> _What the task requires_:
Check each line of the data for "Cstring", then give the number of lines that have it, without any other words.

*** Input records Section Begins ***

(** C31: [dirlookup].  It returns nothing when no entry in use has the name
    (compared up to its NUL or [DIRSIZ] bytes), and otherwise a new
    reference to the inode of the first such entry, with the entry's
    offset.  When the inode is in the cache, the result is its entry, whose
    count goes up by one; otherwise it is a free entry, which now names the
    inode, with one reference and not read from the disk yet.  All other
    entries are unchanged, the cache stays consistent and the disk is
    unchanged. *)
Theorem dirlookup_spec s t dp x name :
  fs_is s t ic sb pid -> ic !! dp = Some x -> dir_ok t x -> (t_used t < 30)%nat -> icache_ok ic ->
  (exists i z, ic !! i = Some z /\ i_ref z = 0) ->
  match dir_find name (dirents t x) with
  | None => exists s', dirlookup devread dp name s = Ret None s' /\ fs_is s' t ic sb pid
  | Some (k, de) => exists ip z y s',
      dirlookup devread dp name s = Ret (Some (ip, Z.of_nat k * sizeof_dirent)) s' /\ ic !! ip = Some z /\
      fs_is s' t (<[ip := y]> ic) sb pid /\ icache_ok (<[ip := y]> ic) /\ caches 1 (de_inum de) y /\
      ((caches 1 (de_inum de) z /\ y = i_set_ref (i_ref z + 1) z) \/
       (i_ref z = 0 /\ i_ref y = 1 /\ i_valid y = 0 /\
        forall j w, ic !! j = Some w -> ~ caches 1 (de_inum de) w))
  end.
Proof.
  intros F Hx Hd Hu Hok Hfree.
  pose proof (dirlookup_ok devread ic sb pid s t dp x name F Hx Hd Hu Hok Hfree) as Hw.
  apply wp_returns in Hw as (r & s' & Hr & Hres). unfold lookup_result in Hres.
  destruct (dir_find name (dirents t x)) as [[k de]|].
  - destruct Hres as (ip & z & y & -> & Hz & F' & Hok' & Hc & Hcase). exists ip, z, y, s'. split_and!; try done.
    destruct Hcase as [[? ->]|(? & -> & ?)]; [by left|]. by right.
  - destruct Hres as [-> F']. by exists s'.
Qed.
End theorems.

(** ** A small file system

    64 blocks: super block 1, log 2-31, inodes 32, free map 33, data from 34.
    Inode 1 is the root directory (block 34) with entries ["."] and ["f"];
    inode 2 is the file ["f"] with contents ["hello"] in block 35. *)
Definition demo_sb : superblock := mkSb 64 30 8 30 2 32 33.
Definition demo_root : dinode := mkDi T_DIR 0 0 1 32 (34 :: replicate 12 0).
Definition demo_file : dinode := mkDi T_FILE 0 0 1 5 (35 :: replicate 12 0).
Definition fs_disk : list block :=
  <[1%nat := concat (le_bytes 4 <$> [64; 30; 8; 30; 2; 32; 33]) ++ replicate 484 0]>
  (<[32%nat := put_dinode (put_dinode (replicate 512 0) 1 demo_root) 2 demo_file]>
  (<[33%nat := foldl (fun d k => bit_set d (Z.of_nat k)) (replicate 512 0) (seq 0 36)]>
  (<[34%nat := mk_dirent 1 (lstrncpy 14 [46]) ++ mk_dirent 2 (lstrncpy 14 [102]) ++ replicate 480 0]>
  (<[35%nat := [104; 101; 108; 108; 111] ++ replicate 507 0]>
  (replicate 64 (replicate 512 0)))))).

Definition no_inode : inode := mkInode 0 0 0 (mkSleeplock 0 0) 0 0 0 0 0 0 (replicate 13 0).
Definition demo_ic : list inode :=
  [i_load demo_root (mkInode 1 1 1 (mkSleeplock 0 0) 1 0 0 0 0 0 []);
   i_load demo_file (mkInode 1 2 1 (mkSleeplock 0 0) 1 0 0 0 0 0 [])] ++ replicate 48 no_inode.

Definition demo_t : tdisk := mkT fs_disk [] ∅ 2 30.

Lemma fs_disk_len : length fs_disk = 64%nat /\ Forall (fun x => length x = 512%nat) fs_disk.
Proof.
  split; [by vm_compute|]. unfold fs_disk.
  repeat (apply Forall_insert; [|by vm_compute]). by apply Forall_replicate.
Qed.

Lemma fs_disk_bootable : log_wf 2 30 fs_disk /\ sb_places 2 30 fs_disk.
Proof.
  destruct fs_disk_len as [Hl Hf].
  assert (Hn : hdr_n 2 fs_disk = 0) by (by vm_compute).
  split; [constructor; rewrite ?Hl, ?Hn; try done; try lia|split; by vm_compute].
  - unfold hdr_blocks. rewrite Hn. apply NoDup_nil_2.
Qed.

Lemma fs_disk_boot : apply_writes (recovery_writes 2 fs_disk) fs_disk = fs_disk.
Proof. vm_compute. reflexivity. Qed.

(** The file system mounted on a freshly booted machine, in a transaction. *)
Lemma demo_mounted : exists (s : fstate (lstate bio)) pid, fs_is s demo_t demo_ic demo_sb pid.
Proof.
  destruct fs_disk_bootable as [W Hsb]. destruct fs_disk_len as [Hl _].
  destruct (reboot_ok 1 fs_disk 2 30 W) as (ls & bl & _ & Hbl & R); [rewrite Hl; lia|exact Hsb|].
  unfold wrote in R. cbn [c_disk c_trace] in R. rewrite fs_disk_boot in R.
  pose proof (begin_trep ls fs_disk _ 2 30 bl R Hbl ltac:(lia) ltac:(lia) ltac:(rewrite Hl; lia)) as Hw.
  apply wp_returns in Hw as ([] & ls' & _ & T).
  exists (mkFs ls' demo_ic demo_sb 0), (kc_pid (ctx ls')). constructor; done.
Qed.

Lemma forall_below (n : nat) (P : Z -> bool) :
  forallb (fun k => P (Z.of_nat k)) (seq 0 n) = true -> forall b, 0 <= b < Z.of_nat n -> P b = true.
Proof.
  intros H b Hb. rewrite forallb_forall in H. rewrite <-(Z2Nat.id b) by lia. apply H. apply in_seq. lia.
Qed.

Lemma demo_writable b : 32 <= b < 64 -> writable demo_t b.
Proof.
  intros Hb. destruct fs_disk_len as [Hl _]. constructor.
  - unfold t_range, demo_t. cbn [t_view]. rewrite Hl. lia.
  - intros i h. simpl. by rewrite lookup_empty.
  - unfold in_log; simpl. lia.
Qed.

Lemma demo_bblock b : 0 <= b < 64 -> BBLOCK b demo_sb = 33.
Proof. intros Hb. unfold BBLOCK, BPB, BSIZE. rewrite Z.div_small by lia. done. Qed.

Lemma demo_map_ok : map_ok demo_t demo_sb.
Proof.
  constructor.
  - intros b Hb. simpl in Hb. rewrite demo_bblock by done. apply demo_writable. lia.
  - intros b Hb Hf. simpl in Hb.
    assert (in_use demo_t demo_sb b || (36 <=? b) = true) as H.
    { revert b Hb Hf. intros b Hb _. revert b Hb.
      apply (forall_below 64 (fun b => in_use demo_t demo_sb b || (36 <=? b))). vm_compute. reflexivity. }
    rewrite Hf in H. simpl in H. apply Z.leb_le in H. split; [apply demo_writable; lia|].
    intros b' Hb'. simpl in Hb'. rewrite demo_bblock by done. lia.
Qed.

Lemma demo_can_alloc : exists (s : fstate (lstate bio)) pid, can_alloc demo_ic demo_sb pid s demo_t.
Proof.
  destruct demo_mounted as (s & pid & F). exists s, pid. constructor; [exact F|apply demo_map_ok| |].
  - unfold t_used, demo_t; simpl. rewrite map_size_empty. lia.
  - vm_compute. done.
Qed.

Lemma balloc_spec_witness : exists (s s' : fstate (lstate bio)), balloc 1 s = Ret 36 s'.
Proof.
  destruct demo_can_alloc as (s & pid & C).
  assert (Hu : forall b, 0 <= b < 37 -> in_use demo_t demo_sb b = (b <? 36)).
  { intros b Hb. apply eqb_prop. revert b Hb.
    apply (forall_below 37 (fun b => eqb (in_use demo_t demo_sb b) (b <? 36))). vm_compute. reflexivity. }
  destruct (balloc_spec demo_ic demo_sb pid s demo_t C) as [(b & s' & t' & Hr & _ & Hb & Hf & Hfst & _)|[Hall _]].
  - simpl. lia.
  - assert (b = 36) as ->.
    { destruct (Z.lt_trichotomy b 36) as [H|[H|H]]; [|done|].
      - rewrite Hu in Hf by lia. apply Z.ltb_ge in Hf. lia.
      - specialize (Hfst 36 ltac:(lia)). rewrite Hu in Hfst by lia. discriminate Hfst. }
    exists s, s'. exact Hr.
  - specialize (Hall 36 ltac:(simpl; lia)). rewrite Hu in Hall by lia. discriminate Hall.
Defined.

Lemma bfree_spec_witness : exists (s s' : fstate (lstate bio)),
  bfree 1 35 s = Ret tt s' /\ stops (bfree 1 40) s (Panic "freeing free block").
Proof.
  destruct demo_can_alloc as (s & pid & C).
  pose proof (bfree_spec demo_ic demo_sb pid s demo_t 35 C ltac:(simpl; lia)) as H1.
  pose proof (bfree_spec demo_ic demo_sb pid s demo_t 40 C ltac:(simpl; lia)) as H2.
  assert (in_use demo_t demo_sb 35 = true) as E1 by (vm_compute; reflexivity).
  assert (in_use demo_t demo_sb 40 = false) as E2 by (vm_compute; reflexivity).
  rewrite E1 in H1. rewrite E2 in H2. destruct H1 as (s' & t' & H1 & _).
  exists s, s'. split; [exact H1|exact H2].
Defined.

Lemma demo_ic_ok : icache_ok demo_ic.
Proof.
  assert (Hl : forall i x, demo_ic !! i = Some x -> 0 < i_ref x -> (i = 0%nat /\ i_inum x = 1) \/ (i = 1%nat /\ i_inum x = 2)).
  { intros [|[|i]] x Hi Hr; [injection Hi as <-; by left|injection Hi as <-; by right|].
    change (replicate 48 no_inode !! i = Some x) in Hi. apply lookup_replicate in Hi as [-> _]. simpl in Hr. lia. }
  constructor.
  - intros [|[|i]] x Hi; [by injection Hi as <-..|].
    change (replicate 48 no_inode !! i = Some x) in Hi. by apply lookup_replicate in Hi as [-> _].
  - intros i j x y Hi Hj Hx Hy _ Hn. destruct (Hl i x Hi Hx), (Hl j y Hj Hy); lia.
Qed.
(* ===== verification/ProcOps.v ===== *)
(** * Process management: the behaviour of each routine of [proc.c] *)
From S2P Require Import Prelude Param Sync Cstring Proc ProcSpec.

Section ops.
Context {E : Type} `{PE : ProcEnv E} `{ET : !EnvTotal E}.
Implicit Types (s : pstate E) (l : list proc).

(** ** [fork] *)

(** The open files of a child: those of the parent; an entry the parent does
    not use keeps what the table entry had. *)
Definition inherit (a b : list (option nat)) : list (option nat) :=
  zip_with (fun x y => match x with Some f => Some f | None => y end) a b.

Lemma inherit_step a b k x :
  a !! k = Some x -> length b = length a ->
  take (S k) (inherit a b) ++ drop (S k) b =
    match x with
    | Some f => <[k := Some f]> (take k (inherit a b) ++ drop k b)
    | None => take k (inherit a b) ++ drop k b
    end.
Proof.
  intros Hk Hl. pose proof (lookup_lt_Some _ _ _ Hk) as Hlt.
  destruct (lookup_lt_is_Some_2 b k) as [y Hy]; [lia|].
  assert (length (inherit a b) = length a) as Hli by (unfold inherit; rewrite length_zip_with; lia).
  assert (inherit a b !! k = Some (match x with Some f => Some f | None => y end)) as Hz.
  { unfold inherit. rewrite lookup_zip_with, Hk, Hy. done. }
  rewrite (take_S_r _ _ _ Hz), <-app_assoc. rewrite (drop_S _ _ _ Hy).
  destruct x; [|done].
  rewrite insert_app_r_alt by (rewrite length_take; lia).
  rewrite length_take, Nat.min_l by lia. by rewrite Nat.sub_diag.
Qed.

Lemma fork_files_ok s held l pn ini me np p q :
  ps_is s held l pn ini me -> l !! me = Some p -> l !! np = Some q -> me <> np ->
  length (p_ofile p) = 16%nat -> length (p_ofile q) = 16%nat ->
  wp (fork_files me np) s (fun _ s' =>
    ps_is s' held (<[np := set_ofile (inherit (p_ofile p) (p_ofile q)) q]> l) pn ini me).
Proof.
  intros Hs Hp Hq Hne Hlp Hlq. unfold fork_files. change (Z.to_nat NOFILE) with 16%nat.
  apply wp_for_do with (I := fun k s => ps_is s held (<[np :=
    set_ofile (take k (inherit (p_ofile p) (p_ofile q)) ++ drop k (p_ofile q)) q]> l) pn ini me).
  - rewrite take_0, drop_0. simpl. rewrite list_insert_id; [done|]. rewrite Hq. by destruct q.
  - intros k s' Hk HI. clear Hs. rename HI into Hs. rewrite Z.add_0_l, Nat2Z.id.
    destruct (lookup_lt_is_Some_2 (p_ofile p) k) as [x Hx]; [lia|].
    do 2 ps_step. rewrite (list_lookup_total_correct _ _ _ Hx).
    rewrite (inherit_step _ _ _ _ Hx) by lia. destruct x as [f|]; [|by repeat ps_step].
    do 3 ps_step. exact Hs.
  - intros s' HI. assert (length (inherit (p_ofile p) (p_ofile q)) = 16%nat) as Hli
      by (unfold inherit; rewrite length_zip_with; lia).
    rewrite take_ge, drop_ge, app_nil_r in HI by (simpl; lia). done.
Qed.

(** The entry of a new child: [np] is its pid, [p] its parent at entry [me],
    [o] what the table entry held before. *)
Record forked (np : Z) (me : nat) (p o q : proc) : Prop := {
  fk_state : p_state q = RUNNABLE;
  fk_pid : p_pid q = np;
  fk_parent : p_parent q = Some me;
  fk_sz : p_sz q = p_sz p;
  fk_tf : p_tf q = tf_set_eax 0 (p_tf p);
  fk_ofile : p_ofile q = inherit (p_ofile p) (p_ofile o);
  fk_cwd : p_cwd q = p_cwd p;
  fk_name : p_name q = copy_name (p_name o) (p_name p);
  fk_killed : p_killed q = p_killed o;
  fk_heap : p_heapSize q = p_heapSize o
}.

(** The entry left behind by a [fork] that failed. *)
Record unforked (np : Z) (o q : proc) : Prop := {
  uf_state : p_state q = UNUSED;
  uf_pid : p_pid q = np;
  uf_parent : p_parent q = p_parent o;
  uf_killed : p_killed q = p_killed o;
  uf_ofile : p_ofile q = p_ofile o
}.

(** [fork]: no free entry, no memory for the stack or the page table (the
    entry stays unused), or a new runnable child. *)
Lemma fork_ok s l np ini me p c :
  ps_is s [] l np ini me -> l !! me = Some p -> p_state p = RUNNING -> p_cwd p = Some c ->
  (forall i q, l !! i = Some q -> length (p_ofile q) = 16%nat) ->
  wp fork s (fun r s' =>
    match find_proc (is_state UNUSED) l with
    | None => r = -1 /\ ps_is s' [] l np ini me
    | Some i => exists o q, l !! i = Some o /\ ps_is s' [] (<[i := q]> l) (s32 (np + 1)) ini me /\
        ((r = -1 /\ unforked np o q) \/ (r = np /\ forked np me p o q))
    end).
Proof.
  intros Hs Hp Hrun Hc Hlen. unfold fork. do 3 ps_step. eapply wp_mono; [by apply allocproc_ok|].
  intros r s1. destruct (find_proc (is_state UNUSED) l) as [i|] eqn:Ef.
  2: { clear Hs. intros (-> & Hs). by ps_step. }
  apply find_proc_Some in Ef as (o & Hi & Hu & _). apply bool_decide_eq_true in Hu.
  assert (me <> i) as Hne by (intros ->; congruence).
  clear Hs. intros (o' & ct & ot & k & Ho & Hr). assert (o' = o) as -> by congruence.
  destruct (k =? 0); destruct Hr as [-> Hs].
  { ps_step. eexists o, _. split; [done|]. split; [exact Hs|]. left. done. }
  do 8 ps_step. destruct (Z.eqb_spec a 0) as [->|Hpg].
  { repeat ps_step. eexists o, _. split; [done|]. split; [exact Hs|]. left. done. }
  do 9 ps_step. eapply wp_mono; [eapply fork_files_ok; [exact Hs|find_entry|find_entry|done| |]|].
  { by eapply Hlen. }
  { simpl. by eapply Hlen. }
  clear Hs. intros [] sf Hs. rewrite list_insert_insert_eq in Hs. do 2 ps_step. rewrite Hc.
  repeat ps_step. eexists o, _. split; [done|]. split; [exact Hs|]. right. split; [done|].
  by constructor.
Qed.

(** ** [sched], [sleep] and [yield] *)

Lemma sched_ok s l np ini me p :
  ps_is s [LkPtable] l np ini me -> l !! me = Some p -> p_state p <> RUNNING ->
  wp sched s (fun _ s' => exists t,
    ps_is s' [LkPtable] (<[me := set_times (p_ctime p) t (p_itime p) p]> l) np ini me).
Proof.
  intros Hs Hp Hst. unfold sched. do 4 ps_step.
  rewrite bool_decide_true by (apply list_elem_of_singleton; done). cbn [negb length].
  rewrite bool_decide_true by done. cbn [negb]. do 2 ps_step. rewrite bool_decide_false by done.
  do 3 ps_step. by exists a.
Qed.

(** [sched] refuses to switch with another lock held, or without its own. *)
Lemma sched_checks s held l np ini me :
  ps_is s held l np ini me -> held <> [LkPtable] -> exists msg, stops sched s (Panic msg).
Proof.
  intros Hs Hne. unfold sched.
  destruct (decide (LkPtable ∈ held)) as [Hin|Hni].
  - exists "sched locks". apply stops_bind, wp_gets, stops_bind. eapply step_held; [exact Hs|].
    rewrite bool_decide_true by done. cbn [negb]. rewrite bool_decide_false; [apply stops_panic|].
    destruct held as [|a [|b ?]]; [done| |done]. apply list_elem_of_singleton in Hin. by subst.
  - exists "sched ptable.lock". apply stops_bind, wp_gets, stops_bind. eapply step_held; [exact Hs|].
    rewrite bool_decide_false by done. apply stops_panic.
Qed.

Definition asleep (chan : kobj) (t : rtcdate) (p : proc) : proc :=
  set_times (p_ctime p) t (p_itime p) (set_state SLEEPING (set_chan (Some chan) p)).

Lemma sleep_ok s lk l np ini me p chan :
  ps_is s [lk] l np ini me -> l !! me = Some p ->
  wp (Proc.sleep chan lk) s (fun _ s' => exists t, ps_is s' [LkPtable] (<[me := asleep chan t p]> l) np ini me).
Proof.
  intros Hs Hp. unfold Proc.sleep. do 2 ps_step. apply wp_bind.
  assert (wp (when (negb (bool_decide (lk = LkPtable))) (acquire LkPtable ;; release lk)) s
    (fun _ s' => ps_is s' [LkPtable] l np ini me)) as Hw.
  { case_bool_decide as Hlk; cbn [when negb]; [subst; by ps_step|]. ps_step.
    eapply step_acquire; [exact Hs| |].
    { rewrite list_elem_of_singleton. congruence. }
    clear Hs. intros s1 Hs. destruct Hs as (Hh & Hrest).
    eapply wp_intro; [unfold release; cbn [ctx pstate_has_ctx]; rewrite Hh; rewrite decide_True by set_solver; reflexivity|].
    split; [|exact Hrest]. simpl.
    rewrite filter_cons_True by congruence. by rewrite filter_cons_False by naive_solver. }
  eapply wp_mono; [exact Hw|]. clear Hs Hw. intros [] s1 Hs. cbn beta. do 4 ps_step.
  eapply wp_mono; [eapply sched_ok; [exact Hs|find_entry|done]|].
  intros [] sb [t Hsb]. rewrite list_insert_insert_eq in Hsb. by exists t.
Qed.

Lemma yield_ok s l np ini me p :
  ps_is s [] l np ini me -> l !! me = Some p ->
  wp yield s (fun _ s' => exists t,
    ps_is s' [LkPtable] (<[me := set_times (p_ctime p) t (p_itime p) (set_state RUNNABLE p)]> l) np ini me).
Proof.
  intros Hs Hp. unfold yield. do 6 ps_step.
  eapply wp_mono; [eapply sched_ok; [exact Hs|find_entry|done]|].
  intros [] sb [t Hsb]. rewrite list_insert_insert_eq in Hsb. by exists t.
Qed.
(* ===== verification/ProcThm.v ===== *)
(** * Process management: main results

    The process table keeps its invariant under every interleaving of the
    operations; [fork], [exit], [wait], [kill], [sleep] and [wakeup] do what
    they promise; and two executions in which they do not. *)
From S2P Require Import Prelude Param Sync Cstring Proc ProcSpec ProcOps ProcInv.

Section sys.
Context {E : Type} `{PE : ProcEnv E} `{ET : !EnvTotal E}.
Implicit Types (s : pstate E) (l : list proc).

(** The state as the thread of process [me] sees it, holding [held]. *)
Definition on (me : nat) (held : list lockid) s : pstate E :=
  mkPs (with_held held (ps_ctx s)) (ps_proc s) (ps_nextpid s) (ps_init s) me (ps_env s).

Definition in_state (v : procstate) (i : nat) s : Prop := exists p, ps_proc s !! i = Some p /\ p_state p = v.

(** One operation of a running process, or one decision of a scheduler.  After
    [sched] the scheduler's thread owns [ptable.lock]; a process that is
    switched to continues behind its own call of [sched]: in [yield], in
    [sleep], or in [wait], which scans again. *)
Inductive sysstep : pstate E -> pstate E -> Prop :=
| op_fork me s r s' : in_state RUNNING me s -> fork (on me [] s) = Ret r s' -> sysstep s s'
| op_exit me s v s' : in_state RUNNING me s -> Proc.exit v (on me [] s) = Ret tt s' -> sysstep s s'
| op_wait me s r s' : in_state RUNNING me s -> wait (on me [] s) = Ret r s' -> sysstep s s'
| op_kill me s pid r s' : in_state RUNNING me s -> kill pid (on me [] s) = Ret r s' -> sysstep s s'
| op_wakeup me s chan s' : Proc.wakeup chan (on me [] s) = Ret tt s' -> sysstep s s'
| op_yield me s s' : in_state RUNNING me s -> yield (on me [] s) = Ret tt s' -> sysstep s s'
| op_sleep me s chan lk s' : (forall i, chan <> ObjProc i) -> in_state RUNNING me s ->
    Proc.sleep chan lk (on me [lk] s) = Ret tt s' -> sysstep s s'
| op_run i s s' : in_state RUNNABLE i s ->
    (schedule i ;; yield_resume) (on i [LkPtable] s) = Ret tt s' -> sysstep s s'
| op_resume i lk s s' : in_state RUNNABLE i s ->
    (schedule i ;; sleep_resume lk) (on i [LkPtable] s) = Ret tt s' -> sysstep s s'
| op_rewait i s r s' : in_state RUNNABLE i s ->
    (schedule i ;; sleep_resume LkPtable ;; wait_scan) (on i [LkPtable] s) = Ret r s' -> sysstep s s'.

(** The zeroed table before [userinit]. *)
Definition unbooted (c : kctx) (e : E) : pstate E :=
  mkPs (with_held [] c) (replicate (Z.to_nat NPROC) proc0) 1 None 0 e.

(** The states after [n] steps from boot. *)
Inductive procs : nat -> pstate E -> Prop :=
| procs_boot c e ucode udata s : userinit ucode udata (unbooted c e) = Ret tt s -> procs 0 s
| procs_step n s s' : procs n s -> sysstep s s' -> procs (S n) s'.

Definition inv s : Prop := table_inv (ps_proc s) (ps_nextpid s) (ps_init s).

Lemma on_is me held s : ps_is (on me held s) held (ps_proc s) (ps_nextpid s) (ps_init s) me.
Proof. done. Qed.

Lemma inv_is s held l np ini me : ps_is s held l np ini me -> table_inv l np ini -> inv s.
Proof. intros (_ & <- & <- & <- & _) H. exact H. Qed.

Lemma wp_ran {A} (m : M (pstate E) A) s a s' Q : wp m s Q -> m s = Ret a s' -> Q a s'.
Proof. unfold wp. intros H Hm. by rewrite Hm in H. Qed.

Lemma is_pid s held l np ini me : ps_is s held l np ini me -> ps_nextpid s = np.
Proof. by intros (_ & _ & ? & _). Qed.

(** A step keeps the invariant and uses at most one pid. *)
Definition good n s : Prop := inv s /\ 0 < ps_nextpid s <= 2 + Z.of_nat n.

Lemma good_same n s s' held l me :
  ps_is s' held l (ps_nextpid s) (ps_init s) me -> table_inv l (ps_nextpid s) (ps_init s) ->
  good n s -> good n s'.
Proof. intros Hs Hi [_ Hn]. split; [by eapply inv_is|]. by rewrite (is_pid _ _ _ _ _ _ Hs). Qed.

*** Input records Section Ends ***

> _Result for this exercise_:
2